▸ **EXERCISE PROMPT**:
Would you output the whole of the data exactly?

▸ **DATA FOR ANALYSIS**:

Lemma pmpcfg_stable s c v :
  length (csr_pmpcfg s) = 4%nat -> c = 0 \/ c = 2 ->
  let s2 := csr_write_pmpcfg s c v in
  aget 0 (csr_pmpcfg (csr_write_pmpcfg s2 c (aget 0 (csr_pmpcfg s2) c))) c
  = aget 0 (csr_pmpcfg s2) c.
Proof.
  intros Hlen Hc s2. subst s2.
  rewrite (csr_write_pmpcfg_csrs (csr_write_pmpcfg s c v)), (csr_write_pmpcfg_csrs s c v).
  destruct Hc as [-> | ->]; [|done]. change (PMP_N <=? 0 / 2 * 8) with false. cbn iota.
  rewrite !aget_aset_eq by (rewrite ?length_aset, Hlen; lia). apply pmpcfg_merge_idemp.
Qed.

Lemma csr_write_pmpaddr_csrs s n v :
  csr_pmpcfg (csr_write_pmpaddr s n v) = csr_pmpcfg s /\
  csr_pmpaddr (csr_write_pmpaddr s n v)
  = (let cfg := aget 0 (csr_pmpcfg s) (n / 8) >> (n * 8) in
     if (PMP_N <=? n) || has cfg PMPCFG_L
        || (((cfg >> 8) .& PMPCFG_A_MASK =? PMPCFG_A_TOR) && has (cfg >> 8) PMPCFG_L)
     then csr_pmpaddr s else aset (csr_pmpaddr s) n (v .& PMPADDR_MASK)).
Proof.
  unfold csr_write_pmpaddr. destruct (PMP_N <=? n); [done|]. cbn [orb].
  destruct (has _ PMPCFG_L); [done|]. cbn [orb]. destruct (_ && _); [done|].
  by destruct (unpack_keeps (s <| csr_pmpaddr ::= fun l => aset l n (v .& PMPADDR_MASK) |>))
    as [-> ->].
Qed.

▸ **EXERCISE SOLUTION**:
Lemma pmpcfg_stable s c v :
  length (csr_pmpcfg s) = 4%nat -> c = 0 \/ c = 2 ->
  let s2 := csr_write_pmpcfg s c v in
  aget 0 (csr_pmpcfg (csr_write_pmpcfg s2 c (aget 0 (csr_pmpcfg s2) c))) c
  = aget 0 (csr_pmpcfg s2) c.
Proof.
  intros Hlen Hc s2. subst s2.
  rewrite (csr_write_pmpcfg_csrs (csr_write_pmpcfg s c v)), (csr_write_pmpcfg_csrs s c v).
  destruct Hc as [-> | ->]; [|done]. change (PMP_N <=? 0 / 2 * 8) with false. cbn iota.
  rewrite !aget_aset_eq by (rewrite ?length_aset, Hlen; lia). apply pmpcfg_merge_idemp.
Qed.

Lemma csr_write_pmpaddr_csrs s n v :
  csr_pmpcfg (csr_write_pmpaddr s n v) = csr_pmpcfg s /\
  csr_pmpaddr (csr_write_pmpaddr s n v)
  = (let cfg := aget 0 (csr_pmpcfg s) (n / 8) >> (n * 8) in
     if (PMP_N <=? n) || has cfg PMPCFG_L
        || (((cfg >> 8) .& PMPCFG_A_MASK =? PMPCFG_A_TOR) && has (cfg >> 8) PMPCFG_L)
     then csr_pmpaddr s else aset (csr_pmpaddr s) n (v .& PMPADDR_MASK)).
Proof.
  unfold csr_write_pmpaddr. destruct (PMP_N <=? n); [done|]. cbn [orb].
  destruct (has _ PMPCFG_L); [done|]. cbn [orb]. destruct (_ && _); [done|].
  by destruct (unpack_keeps (s <| csr_pmpaddr ::= fun l => aset l n (v .& PMPADDR_MASK) |>))
    as [-> ->].
Qed.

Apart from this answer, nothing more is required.